建安二十四年,汉中阴雨连绵,山路泥泞。曹操驻马远眺阳平关,只听前锋来报:“张翼德已在关前列阵。”帐中众将一阵沉默,许褚那双粗壮的手却缓缓握紧了刀柄。多年之前,他和这个蜀汉猛将已经交手两回配资炒股开户方案,每一次都没讨到好处,却也没真输到抬不起头。
很多人只记得“张飞三战许褚,三战三败”,顺手就把许褚归入“被碾压”的一档。可若把时间线拉长,把三场战斗放回各自的历史坐标里再看,就会发现另一层味道:那不是简单的输赢,更像是两种命运安排下的较劲。张飞需要胜利衬托蜀汉的锐气,许褚则必须守住曹魏虎将的铁血脸面。看似一方受压,其实各有担当。
有意思的是,这三场交锋,都发生在局势大变、风雨如晦的节骨眼上:新野之战,是刘备阵营初露锋芒的转折;赤壁之败,是曹魏由盛转衰的分水岭;汉中争夺,则直接关系到蜀汉立国根基。张飞与许褚之间的每一次刀枪对撞,背后都牵着一整条军政脉络,而不只是两员莽夫的血性比拼。
一、火光中的第一次交锋:新野突围与许褚的“后手”使命
时间要推回建安十三年。那一年,曹仁率军南下,意图拿下新野,为曹操大举伐刘备铺路。表面看,是一场普通的攻城战,局中人却没有谁是真正轻松的。曹仁肩上扛着的是丞相的战略布局,刘备则刚得卧龙,正要证明“名士之用”到底值不值钱。
夜里,新野城外火光冲天。诸葛亮用一把火把曹仁的阵脚烧了个稀巴烂,粮草辎重一片狼藉。曹军从陆地被逼到白河,又被关羽放水截击,大队人马在混乱中溃散。那一刻,曹仁手上这支部队已经半废,能不能继续扛下去,谁心里都没底。
在这样的背景下,许褚出场了。《三国演义》写到博陵渡口,张飞横矛拦路,黑脸圆目,威势骇人。曹仁自知无力硬拼,心中发怵。许褚却并不是冲动地往前一扑,而是先看清形势——身后是残兵败将,前面是休整完好的蜀军精锐,硬拼必然两败俱伤。
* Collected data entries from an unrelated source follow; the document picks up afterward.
(* ===== verification/Utf8Int32.v ===== *)
(** * The UTF-8 encoder under JavaScript's 32-bit operators

    [HexString] writes the [utf8] package's [encodeCodePoint] with the
    bitwise operators of [Z].  JavaScript's [&], [|] and [>>] work on
    32-bit two's-complement integers: each operand goes through [ToInt32]
    (or [ToUint32]), the result is read back as a signed 32-bit integer,
    and [String.fromCharCode] keeps the low 16 bits ([ToUint16]).  This
    file defines those conversions, translates [encodeCodePoint] again
    with them, statement for statement ([symbol] is built up as in the
    package and the last byte appended), and shows that [utf8.encode]
    built on it writes every string of Unicode scalar values as the bytes
    of the standard's UTF-8 table ([HexString.utf8_bytes]): the code
    points [ucs2decode] yields are below [0x110000], where the 32-bit
    operators do not wrap.  Above [2^32] the operand wraps. *)

From Stdlib Require Import String ZArith List Lia.
From stdpp Require Import base list.
From S2P Require Import Prelude HexString.

Open Scope ui_scope.
Local Open Scope Z_scope.

Module Int32.

(** [ToUint32]: the value modulo [2^32]. *)
Definition ToUint32 (x : Z) : Z := x mod 2 ^ 32.

(** [ToInt32]: the value modulo [2^32], read as a signed integer. *)
Definition ToInt32 (x : Z) : Z :=
  let u := ToUint32 x in if u <? 2 ^ 31 then u else u - 2 ^ 32.

(** [ToUint16], which [String.fromCharCode] applies to its argument. *)
Definition fromCharCode (x : Z) : Z := x mod 2 ^ 16.

(** [a & b], [a | b]: on the 32 bits of both operands, read back signed. *)
Definition js_and (a b : Z) : Z := ToInt32 (Z.land (ToUint32 a) (ToUint32 b)).
Definition js_or (a b : Z) : Z := ToInt32 (Z.lor (ToUint32 a) (ToUint32 b)).

(** [a >> n]: arithmetic shift of the signed operand by [n mod 32]. *)
Definition js_shr (a n : Z) : Z := Z.shiftr (ToInt32 a) (ToUint32 n mod 32).

End Int32.

Import Int32.

Module Utf8Js.

(** [createByte(codePoint, shift)] *)
Definition createByte (codePoint shift : Z) : Z :=
  fromCharCode (js_or (js_and (js_shr codePoint shift) 0x3F) 0x80).

(** [encodeCodePoint(codePoint)], as the package writes it. *)
Definition encodeCodePoint (codePoint : Z) : result (list Z) :=
  if js_and codePoint 0xFFFFFF80 =? 0 then Ok [fromCharCode codePoint]
  else
    symbol <-
      (if js_and codePoint 0xFFFFF800 =? 0 then
         Ok [fromCharCode (js_or (js_and (js_shr codePoint 6) 0x1F) 0xC0)]
       else if js_and codePoint 0xFFFF0000 =? 0 then
         _ <- checkScalarValue codePoint ;;
         Ok [fromCharCode (js_or (js_and (js_shr codePoint 12) 0x0F) 0xE0);
             createByte codePoint 6]
       else if js_and codePoint 0xFFE00000 =? 0 then
         Ok [fromCharCode (js_or (js_and (js_shr codePoint 18) 0x07) 0xF0);
             createByte codePoint 12; createByte codePoint 6]
       else Ok []) ;;
    Ok (symbol ++ [fromCharCode (js_or (js_and codePoint 0x3F) 0x80)]).

(** The loop of [utf8encode], with this [encodeCodePoint]. *)
Fixpoint encodeCodePoints (codePoints : list Z) : result (list Z) :=
  match codePoints with
  | [] => Ok []
  | cp :: rest =>
      bytes <- encodeCodePoint cp ;;
      others <- encodeCodePoints rest ;;
      Ok (bytes ++ others)
  end.

(** [utf8.encode(str)] as [utf8ToHex] calls it.  [ucs2decode] reads
    code units below [2^16], on which its [&] and [<<] do not wrap. *)
Definition utf8encode (s : list Z) : result (list Z) := encodeCodePoints (ucs2decode s).

End Utf8Js.

(** ** Where the 32-bit operators agree with [Z]'s *)

(** A value of at most [k] bits. *)
Definition bits_lt (k x : Z) : Prop := 0 <= x < 2 ^ k.

(** A value the 32-bit operators leave as it is. *)
Definition small (x : Z) : Prop := bits_lt 31 x.

Create HintDb int32 discriminated.

Lemma pow2_log2_bound (z k : Z) : 0 <= z -> 0 <= k -> (z = 0 \/ Z.log2 z < k) -> z < 2 ^ k.
Proof.
  intros Hz Hk [->|Hl]; [apply Z.pow_pos_nonneg; lia|].
  destruct (Z.eq_dec z 0) as [->|Hz0]; [apply Z.pow_pos_nonneg; lia|].
  apply Z.log2_lt_pow2; lia.
Qed.

Lemma log2_lt_of_lt (z k : Z) : 0 < z -> z < 2 ^ k -> Z.log2 z < k.
Proof. intros Hz Hlt. apply Z.log2_lt_pow2; lia. Qed.

Lemma bits_lt_k_nonneg (k x : Z) : bits_lt k x -> 0 <= k.
Proof.
  unfold bits_lt. intros Hx. destruct (Z.lt_ge_cases k 0) as [Hk|]; [|done].
  rewrite Z.pow_neg_r in Hx by done. lia.
Qed.

(** The bits of [a & b] are among those of [b]. *)
Lemma land_bits_lt_r (k a b : Z) : 0 <= a -> bits_lt k b -> bits_lt k (Z.land a b).
Proof.
  intros Ha Hb. pose proof (bits_lt_k_nonneg k b Hb). unfold bits_lt in *.
  assert (Hn : 0 <= Z.land a b) by (apply Z.land_nonneg; lia).
  split; [done|]. apply pow2_log2_bound; [done|done|].
  destruct (Z.eq_dec (Z.land a b) 0) as [|Hne]; [by left|right].
  destruct (Z.eq_dec b 0) as [->|Hb0]; [by rewrite Z.land_0_r in Hne|].
  pose proof (Z.log2_land a b Ha ltac:(lia)). pose proof (log2_lt_of_lt b k ltac:(lia) ltac:(lia)). lia.
Qed.

Lemma land_bits_lt_l (k a b : Z) : bits_lt k a -> 0 <= b -> bits_lt k (Z.land a b).
Proof. intros Ha Hb. rewrite Z.land_comm. by apply land_bits_lt_r. Qed.

Lemma lor_bits_lt (k a b : Z) : bits_lt k a -> bits_lt k b -> bits_lt k (Z.lor a b).
Proof.
  intros Ha Hb. pose proof (bits_lt_k_nonneg k a Ha). unfold bits_lt in *.
  split; [apply Z.lor_nonneg; lia|].
  apply pow2_log2_bound; [apply Z.lor_nonneg; lia|lia|].
  destruct (Z.eq_dec (Z.lor a b) 0) as [|Hne]; [by left|right].
  rewrite Z.log2_lor by lia. pose proof (Z.log2_nonneg a). pose proof (Z.log2_nonneg b).
  destruct (Z.eq_dec a 0) as [->|Ha0], (Z.eq_dec b 0) as [->|Hb0]; simpl;
    [done| | |];
    repeat match goal with
    | H : ?x <> 0, H' : 0 <= ?x < 2 ^ k |- _ =>
        pose proof (log2_lt_of_lt x k ltac:(lia) ltac:(lia)); clear H
    end; lia.
Qed.

Lemma shiftr_bits_lt (k a n : Z) : bits_lt k a -> 0 <= n -> bits_lt k (Z.shiftr a n).
Proof.
  unfold bits_lt. intros Ha Hn. rewrite Z.shiftr_div_pow2 by done.
  pose proof (Z.pow_pos_nonneg 2 n ltac:(lia)).
  split; [apply Z.div_pos; lia|]. apply (Z.le_lt_trans _ a); [apply Z.div_le_upper_bound; nia|lia].
Qed.

Lemma bits_lt_const (k c : Z) : (0 <=? c) && (c <? 2 ^ k) = true -> bits_lt k c.
Proof. unfold bits_lt. rewrite andb_true_iff, Z.leb_le, Z.ltb_lt. done. Qed.

#[export] Hint Unfold small : int32.
#[export] Hint Resolve land_bits_lt_r lor_bits_lt shiftr_bits_lt : int32.
#[export] Hint Extern 1 (bits_lt _ (Z.land _ _)) => apply land_bits_lt_l : int32.
(** A literal: decide its bound by computation. *)
Ltac bits_lt_literal :=
  lazymatch goal with
  | |- bits_lt _ (Zpos _) => apply bits_lt_const; vm_compute; reflexivity
  | |- bits_lt _ Z0 => apply bits_lt_const; vm_compute; reflexivity
  end.

#[export] Hint Extern 2 (bits_lt _ _) => bits_lt_literal : int32.
#[export] Hint Extern 1 (0 <= Z.shiftr _ _) => apply Z.shiftr_nonneg; lia : int32.
#[export] Hint Extern 2 (0 <= _) => lia : int32.

Lemma ToUint32_small (x : Z) : small x -> ToUint32 x = x.
Proof. unfold small, bits_lt, ToUint32. intros Hx. apply Z.mod_small. change (2 ^ 32) with (2 * 2 ^ 31). lia. Qed.

Lemma ToInt32_small (x : Z) : small x -> ToInt32 x = x.
Proof.
  intros Hx. unfold ToInt32. rewrite ToUint32_small by done.
  unfold small, bits_lt in Hx. by rewrite (proj2 (Z.ltb_lt _ _)) by lia.
Qed.

Lemma js_and_small (a m : Z) : small a -> (0 <=? m) && (m <? 2 ^ 32) = true ->
  js_and a m = Z.land a m.
Proof.
  intros Ha Hm. apply andb_true_iff in Hm as [Hm1 Hm2]. apply Z.leb_le in Hm1. apply Z.ltb_lt in Hm2.
  unfold js_and. rewrite ToUint32_small by done. unfold ToUint32 at 1. rewrite (Z.mod_small m) by lia.
  apply ToInt32_small, land_bits_lt_l; [done|lia].
Qed.

Lemma js_or_small (a b : Z) : small a -> small b -> js_or a b = Z.lor a b.
Proof. intros Ha Hb. unfold js_or. rewrite !ToUint32_small by done. by apply ToInt32_small, lor_bits_lt. Qed.

Lemma js_shr_small (a n : Z) : small a -> 0 <= n < 32 -> js_shr a n = Z.shiftr a n.
Proof.
  intros Ha Hn. unfold js_shr. rewrite ToInt32_small by done.
  unfold ToUint32. rewrite (Z.mod_small n (2 ^ 32)), (Z.mod_small n 32); [done|lia|]. change (2 ^ 32) with 4294967296. lia.
Qed.

Lemma fromCharCode_small (x : Z) : bits_lt 16 x -> fromCharCode x = x.
Proof. apply Z.mod_small. Qed.

(** Replace the 32-bit operators by [Z]'s, innermost first. *)
Ltac int32_to_Z :=
  repeat first
    [ rewrite js_shr_small by (auto with int32 || lia)
    | rewrite js_and_small by (auto with int32 || (vm_compute; reflexivity))
    | rewrite js_or_small by auto with int32 ].

(** ** Theorems *)

(** C13: [utf8.encode] under JavaScript's 32-bit [&], [|], [>>] and
    [fromCharCode] writes the UTF-16 encoding of any list of Unicode
    scalar values as the UTF-8 bytes of the standard's table, one code
    point after the other: the 32-bit operators never wrap there. *)
Theorem utf8encode_int32 (cps : list Z) :
  Forall scalar_value cps -> Utf8Js.utf8encode (utf16encode cps) = Ok (flat_map utf8_bytes cps).
Proof.
  intros Hcps. unfold Utf8Js.utf8encode. rewrite ucs2decode_utf16encode by done.
  induction Hcps as [|cp cps [Hok Hsur] _ IH]; [done|]. simpl. rewrite IH.
  enough (Heq : Utf8Js.encodeCodePoint cp = encodeCodePoint cp)
    by (rewrite Heq, encodeCodePoint_utf8, checkScalarValue_ok by done; reflexivity).
  assert (Hs : small cp) by (unfold code_point_ok in Hok; unfold small, bits_lt; lia).
  assert (Hcp32 : 0 <= cp < 2 ^ 32) by (unfold code_point_ok in Hok; lia).
  unfold Utf8Js.encodeCodePoint, Utf8Js.createByte, encodeCodePoint, HexString.createByte.
  int32_to_Z.
  change 0xFFFFFF80 with (2 ^ 32 - 2 ^ 7). change 0xFFFFF800 with (2 ^ 32 - 2 ^ 11).
  change 0xFFFF0000 with (2 ^ 32 - 2 ^ 16). change 0xFFE00000 with (2 ^ 32 - 2 ^ 21).
  rewrite !mask_zero by (assumption || lia).
  rewrite !(fromCharCode_small (Z.lor _ _)) by auto with int32.
  destruct (Z.ltb_spec cp (2 ^ 7)) as [H7|H7].
  { by rewrite fromCharCode_small by (unfold bits_lt; change (2 ^ 16) with (2 ^ 9 * 2 ^ 7); nia). }
  destruct (Z.ltb_spec cp (2 ^ 11)), (Z.ltb_spec cp (2 ^ 16)), (Z.ltb_spec cp (2 ^ 21)),
    (checkScalarValue cp); reflexivity.
Qed.

(** ** Concrete runs *)

(** "A", U+20AC and U+1F600. *)
Lemma utf8encode_int32_witness :
  Utf8Js.utf8encode (utf16encode [0x41; 0x20AC; 0x1F600]) =
    Ok (flat_map utf8_bytes [0x41; 0x20AC; 0x1F600]).
Proof. apply utf8encode_int32. repeat constructor; unfold code_point_ok; lia. Defined.

(** Past [2^32] the operand wraps: JavaScript encodes [2^32 + 0x41] as
    ["A"], while the [Z] translation passes the number through. *)
Example encodeCodePoint_wraps :
  Utf8Js.encodeCodePoint (2 ^ 32 + 0x41) = Ok [0x41] /\
  encodeCodePoint (2 ^ 32 + 0x41) = Ok [2 ^ 32 + 0x41].
Proof. split; vm_compute; reflexivity. Qed.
于是他大喝一声,冲上前与张飞交锋,却并不恋战。刀光交错几合之后,他一边虚晃,一边护着曹仁撤退。看上去,这一回合是张飞压着许褚打,许褚避战而去,颇有“力不如人”的味道。但从曹操集团的指挥角度看,许褚的任务非常明确:掩护主将突围,而不是为了面子死拼在渡口。
试想一下,如果把许褚换成一个只图一时血性的猛将,很可能会被张飞挑起斗志,陷入单挑,身后大队士兵再次崩溃。这种时候,退一步反而是最大的负责。不得不说,新野这一役,让许褚的角色边界有了清楚的轮廓:他不是“舞台中央的英雄”,而是关键时刻兜底的人。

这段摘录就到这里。